CVE-2021-47123: io_uring: fix ltout double free on completion race
In the Linux kernel, the following vulnerability has been resolved:
io_uring: fix ltout double free on completion race
Always remove linked timeout on io_link_timeout_fn() from the master
request link list, otherwise we may get use-after-free when first
io_link_timeout_fn() puts linked timeout in the fail path, and then
will be found and put on master's free.
Security readout for executives and security teams
Plain-English summary
This is a Linux kernel memory-management flaw in io_uring. A race during linked timeout completion could cause double free or use-after-free behavior. The public bundle does not provide CVSS, impact, or exploitation evidence, so urgency depends on whether affected kernel versions are present and reachable by untrusted local workloads.
Executive priority
Treat as a kernel patch-management item with uncertain severity. Prioritize validation on shared Linux infrastructure and environments running untrusted code, but avoid emergency assumptions unless vendor guidance or new exploitation evidence changes the risk picture.
Technical view
The resolved defect is in io_uring linked timeout handling. The fix always removes the linked timeout from the master request link list in io_link_timeout_fn(), preventing a completion race where the timeout is freed in one path and later found and freed again from the master request.
Likely exposure
Exposure is limited to Linux systems running affected kernel versions identified in the CVE record. The bundle lists Linux kernel 5.11, 5.12.10, and 5.13 data, but does not provide complete distro package mappings or remote exposure details.
Exploitation context
The bundle does not report active exploitation, and KEV is false. It provides kernel fix references but no exploit status, proof-of-concept, attack requirements, or confirmed impact beyond double free and use-after-free risk.
Researcher notes
Evidence is narrow: the record describes a resolved io_uring linked-timeout race causing double free or use-after-free. No CVSS, CWE, exploit maturity, privilege requirement, or distro-specific fixed version is included in the provided bundle.
Mitigation direction
Update affected Linux kernels to versions containing the referenced stable fixes.

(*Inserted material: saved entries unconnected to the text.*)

(** * EgoMirror: the realtime session core of [src/App.tsx]

    A shallow embedding of the stateful part of the [App] component:
    the React state ([sessionState], [messages], [error]), the refs
    ([sourcesRef], [nextStartTimeRef], [streamRef], [activeSessionRef],
    [currentInputRef], [currentOutputRef], the two audio contexts), and the
    handlers that mutate them ([stopSession], [startSession], the
    [onopen] / [onmessage] / [onerror] / [onclose] callbacks, the capture
    callback [onaudioprocess], and the click handlers of the JSX).

    The browser runs every handler to completion on one thread; a handler
    that reaches an [await] is split at that point, and its continuation is
    a separate event of the model.  A [World] is the component's state plus
    the part of the environment the handlers read (device time, wall clock,
    pending promises) and a chronological log of the calls they make on
    external objects. *)

From Stdlib Require Import ZArith Lia Ascii String SpecFloat.
From stdpp Require Import base option list gmap strings sorting.

Local Open Scope Z_scope.

(** ** Data model ([src/types.ts]) *)

(** [type SessionState = 'disconnected' | 'connecting' | 'connected' | 'error'];
    the last constructor is spelled [error_state] because [error] is the name
    of the React state slot below. *)
Inductive SessionState := disconnected | connecting | connected | error_state.

Inductive Role := user | model.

Check Linux distribution advisories for exact fixed package versions.
Prioritize shared systems where untrusted local users or workloads can access io_uring.

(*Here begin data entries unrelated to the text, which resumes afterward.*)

(** * Model-property extraction and extraction cache of the ASP.NET Core
      View Helper extension

    A shallow embedding of

    - [src/cache.ts]        : class [ModelCache] (a JS [Map] with a size bound
                              and a time based expiry);
    - [src/modelParser.ts]  : the current parser ([parseModelProperties],
                              [cleanSourceCode], [parsePropertiesFromContent],
                              [shouldSkipProperty], [createModelProperty],
                              [extractAttributeMetadata], [cleanupType],
                              [getInputTypeForProperty]);
    - [aspnetcore-view-helper/src/modelParser.ts] : the older parser kept in
                              the repository (module [Legacy]).

    Conventions of the embedding.

    - A JS string is a list of code units.  Only code units below 256 are
      modelled (type [ascii]); on that range [\s], [trim], line terminators,
      [toLowerCase] and the [i] flag of regular expressions are the ones of
      ECMAScript.
    - Regular expressions are values of an abstract syntax ([regex]) run by a
      backtracking matcher written in continuation passing style, as in the
      ECMAScript definition: greedy and lazy stars, ordered alternation,
      capture groups, [^] and [$].
    - Time stamps ([mtimeMs], [Date.now()]) are whole milliseconds in [Z].
    - What [parseInt] returns is a JS number: an integer rounded to 53
      significant bits, or [Infinity].
    - The file system, the workspace search, the clock and the [RegExp]
      constructor applied to a run-time pattern are fields of a record
      [World]; an exception is the [None] of an [option]. *)

From Stdlib Require Import Ascii String List ZArith NArith Lia Bool Arith.
Import ListNotations.

Set Implicit Arguments.

(* ------------------------------------------------------------------ *)
(** ** JS strings *)

Module JsString.

Definition str := list ascii.

Definition lit (s : string) : str := list_ascii_of_string s.
Arguments lit s%_string.

Definition code (c : ascii) : N := N_of_ascii c.

Definition inRange (lo hi : N) (c : ascii) : bool :=
  (lo <=? code c)%N && (code c <=? hi)%N.

(** WhiteSpace and LineTerminator code points below 256: TAB, LF, VT, FF,
    CR, SP, NBSP. *)
Definition isLineTerminator (c : ascii) : bool :=
  (code c =? 10)%N || (code c =? 13)%N.

Definition isWhiteSpace (c : ascii) : bool :=
  inRange 9 13 c || (code c =? 32)%N || (code c =? 160)%N.

Definition nl : ascii := ascii_of_N 10.

(** [String.prototype.toLowerCase] on code units below 256. *)
Definition toLower (c : ascii) : ascii :=
  if inRange 65 90 c || (inRange 192 222 c && negb (code c =? 215)%N)
  then ascii_of_N (code c + 32) else c.

Definition toLowerCase (s : str) : str := map toLower s.

(** Canonicalize of the [i] flag (simple upper-casing inside the range). *)
Definition canon (c : ascii) : ascii :=
  if inRange 97 122 c || (inRange 224 254 c && negb (code c =? 247)%N)
  then ascii_of_N (code c - 32) else c.

Fixpoint dropWhile (p : ascii -> bool) (s : str) : str :=
  match s with
  | [] => []
  | a :: s' => if p a then dropWhile p s' else s
  end.

Definition trimStart (s : str) : str := dropWhile isWhiteSpace s.
Definition trimEnd (s : str) : str := rev (dropWhile isWhiteSpace (rev s)).
Definition trim (s : str) : str := trimEnd (trimStart s).

Definition isEmpty (s : str) : bool :=
  match s with [] => true | _ => false end.

Fixpoint startsWith (s p : str) : bool :=
  match p, s with
  | [], _ => true
  | _ :: _, [] => false
  | b :: p', a :: s' => Ascii.eqb a b && startsWith s' p'
  end.

Fixpoint includes (s p : str) : bool :=
  startsWith s p ||
  match s with
  | [] => false
  | _ :: s' => includes s' p
  end.

Definition endsWith (s p : str) : bool := startsWith (rev s) (rev p).

Definition streq (a b : str) : bool :=
  (length a =? length b) && startsWith a b.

Use vendor-supported hardening or io_uring restrictions only if patching is delayed.
Validation and detection
Inventory Linux kernel versions across servers, containers, and base images.
Map installed distro kernel packages to vendor advisories for CVE-2021-47123.

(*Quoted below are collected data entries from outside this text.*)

Lemma controller_enter (w : t) :
  consistent w ->
  controller (exec (on_key_press (Special enter)) w) = controller w
  \/ exists s, digit_string s
              /\ controller (exec (on_key_press (Special enter)) w) = controller w ++ [s].
Proof.
  intros (Hlen & Hdigits & _). unfold exec. rewrite on_key_press_enter.
  destruct (logged_numbers w) as [|n ns] eqn:Hbuf.
  - left. now rewrite send_numbers_empty.
  - right. destruct (send_numbers_shape w) as (r & ov & ->); [now rewrite Hbuf|].
    rewrite Hbuf. exists (join "" (n :: ns)). split; [|reflexivity].
    exists (n :: ns). auto.
Qed.

(** X8: every string the program hands to [controller.type] in a run
    consists of one to seven keypad digits. *)
Theorem typed_strings_are_digits (w : t) :
  reachable w -> Forall digit_string (controller w).
Proof.
  intros Hw.
  assert (consistent w /\ Forall digit_string (controller w)) as [_ H]; [|exact H].
  induction Hw as [cfg|w w' Hw [Hcons IH] Hstep].
  - split; [apply consistent_init|constructor].
  - split; [now apply (consistent_step w)|].
    destruct Hstep as [key w|w|w cfg ov].
    + destruct key as [vk char|[| |name]|];
        try (rewrite controller_not_enter by discriminate; exact IH).
      destruct (controller_enter w Hcons) as [->|(s & Hs & ->)]; [exact IH|].
      apply Forall_app. split; [exact IH|]. now repeat constructor.
    + now rewrite controller_clear_numbers.
    + exact IH.
Qed.
End MoreBuffer.

Section OverlaySync.
Import MainWindow.

(** With a dict config that has its colour, redrawing returns normally and
    leaves on the overlay the label of the buffer. *)
Lemma update_display_dict (w : t) (d : gmap string pyobj) (c : pyobj)
    (ov : OverlayWindow.t) :
  config w = PDict d -> d !! "overlay_color" = Some c -> overlay w = Some ov ->
  Forall digit (logged_numbers w) -> (length (logged_numbers w) <= 7)%nat ->
  exists ov',
    update_display w =
      (Return tt,
       mk (controller w) (logged_numbers w) (config w) (Some ov')
          (join " " (logged_numbers w)))
    /\ OverlayWindow.label ov' = overlay_label_for d (logged_numbers w).
Proof.
  intros Hcfg Hc Hov Hdigits Hlen.
  unfold update_display, if_overlay, setText. method. cbn.
  rewrite Hov, Hcfg, update_text_dict.
  rewrite chosen_label_digits by assumption. fold (overlay_label_for d (logged_numbers w)).
  pose proof (update_overlay_style_dict d
                (OverlayWindow.mk (overlay_label_for d (logged_numbers w))
                                  (OverlayWindow.styleSheet ov))) as Hstyle.
  cbv zeta in Hstyle.
  destruct (if match d !! "overlay_locked" with
               | Some v => truthy v
               | None => false
               end then OverlayWindow.undecorated else OverlayWindow.decorated)
    as [border_style bg_color].
  rewrite Hstyle, Hc. cbn [OverlayWindow.label].
  destruct (shows_numbers _); eexists; split; reflexivity.
Qed.

(** X9: with an overlay and a config dict that has its colour, every key
    event returns normally, and whenever it changes the buffer both displays
    follow: the display label shows the new buffer joined with spaces, and
    the overlay label shows the same, or for an empty buffer the positioning
    hint when unlocked and nothing when locked. *)
Theorem overlay_follows_display (w : t) (d : gmap string pyobj) (c : pyobj)
    (ov : OverlayWindow.t) (key : key_event) :
  config w = PDict d -> d !! "overlay_color" = Some c -> overlay w = Some ov ->
  consistent w ->
  let r := on_key_press key w in
  fst r = Return tt
  /\ (logged_numbers (snd r) <> logged_numbers w ->
      exists ov',
        overlay (snd r) = Some ov'
        /\ OverlayWindow.label ov' = overlay_label_for d (logged_numbers (snd r))
        /\ display_label (snd r) = join " " (logged_numbers (snd r))).
Proof.
  intros Hcfg Hc Hov (Hlen & Hdigits & Hlabel) r. subst r.
  destruct (numpad_digit key) as [n|] eqn:Hn.
  - destruct (Nat.lt_ge_cases (length (logged_numbers w)) 7) as [Hroom|Hfull].
    + destruct (numpad_digit_KeyCode _ _ Hn) as (vk & char & -> & Hvk).
      unfold on_key_press. method. rewrite Hn.
      apply Nat.ltb_lt in Hroom as Hroom'. rewrite Hroom'.
      destruct (update_display_dict (append n w) d c ov) as (ov' & -> & Hov');
        [exact Hcfg|exact Hc|exact Hov| | |].
      * cbn. apply Forall_app. split; [assumption|]. repeat constructor. now exists vk.
      * cbn. rewrite length_app. simpl. lia.
      * cbn. split; [reflexivity|]. intros _. eauto.
    + rewrite (on_key_press_digit_full _ _ w Hn Hfull). cbn.
      split; [reflexivity|]. intros H. now elim H.
  - destruct key as [vk char|[| |name]|];
      try (rewrite on_key_press_other by (assumption || discriminate); cbn;
           split; [reflexivity|]; intros H; now elim H).
    + rewrite on_key_press_enter. unfold send_numbers, clear_numbers. method.
      destruct (logged_numbers w) as [|m ms] eqn:Hbuf.
      * cbn. split; [reflexivity|]. rewrite Hbuf. intros H. now elim H.
      * destruct (update_display_dict (clear (type (join "" (m :: ms)) w)) d c ov)
          as (ov' & -> & Hov');
          [exact Hcfg|exact Hc|exact Hov|constructor|cbn; lia|].
        cbn. split; [reflexivity|]. intros _. eauto.
    + rewrite on_key_press_backspace. unfold clear_numbers. method.
      destruct (update_display_dict (clear w) d c ov) as (ov' & -> & Hov');
        [exact Hcfg|exact Hc|exact Hov|constructor|cbn; lia|].
      cbn. split; [reflexivity|]. intros _. eauto.
Qed.
End OverlaySync.

(** ** Key handling on a well-formed config *)

Section KeysTidy.
Import MainWindow.

Lemma update_text_look (d : gmap string pyobj) (numbers : list string)
    (u : OverlayWindow.t) :
  is_Some (d !! "overlay_color") ->
  Forall digit numbers -> (length numbers <= 7)%nat ->
  OverlayWindow.update_text (PDict d) (join " " numbers) u = (Return tt, look d numbers).
Proof.
  intros [c Hc] Hdigits Hlen.
  rewrite update_text_dict, chosen_label_digits by assumption.
  fold (overlay_label_for d numbers).
  pose proof (update_overlay_style_dict d
                (OverlayWindow.mk (overlay_label_for d numbers)
                                  (OverlayWindow.styleSheet u))) as Hstyle.
  cbv zeta in Hstyle. unfold look.
  destruct (if match d !! "overlay_locked" with
               | Some v => truthy v
               | None => false
               end then OverlayWindow.undecorated else OverlayWindow.decorated)
    as [border_style bg_color].
  rewrite Hstyle, Hc. cbn [OverlayWindow.label].
  destruct numbers as [|n ns].
  - unfold overlay_label_for.
    destruct (match d !! "overlay_locked" with
              | Some v => truthy v
              | None => false
              end); reflexivity.
  - apply Forall_cons in Hdigits as [Hn _].
    unfold overlay_label_for. now rewrite shows_numbers_digits.
Qed.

Confirm whether deployed kernels include the referenced stable commits.
Review multi-user and workload-hosting systems before lower-risk single-purpose hosts.
Generated from the cited source records. This long-tail analysis has not been individually reviewed by a named human.
Potential ATT&CK relevance
Conservative CVE-to-ATT&CK context
These mappings and lookup hints may be relevant to the vulnerability behavior, CWE, affected product, or exposure path. Glexia-inferred context is not an official MITRE, ATT&CK, CWE, or CVE Program mapping.
ATT&CK lookup starting points
Use these exact CWE pages and searches to review the Glexia ATT&CK library from this CVE's weakness and description context.
cve · low confidence lookup
CVE-2021-47123 mapping review
Open the CVE-to-ATT&CK bridge for reviewed, inferred, or future official mappings tied to this CVE.
These fields come from the CVE record and ADP containers, not from Glexia's Take. They preserve time-varying source decisions such as CISA SSVC, KEV status, CVSS metrics, and provider references.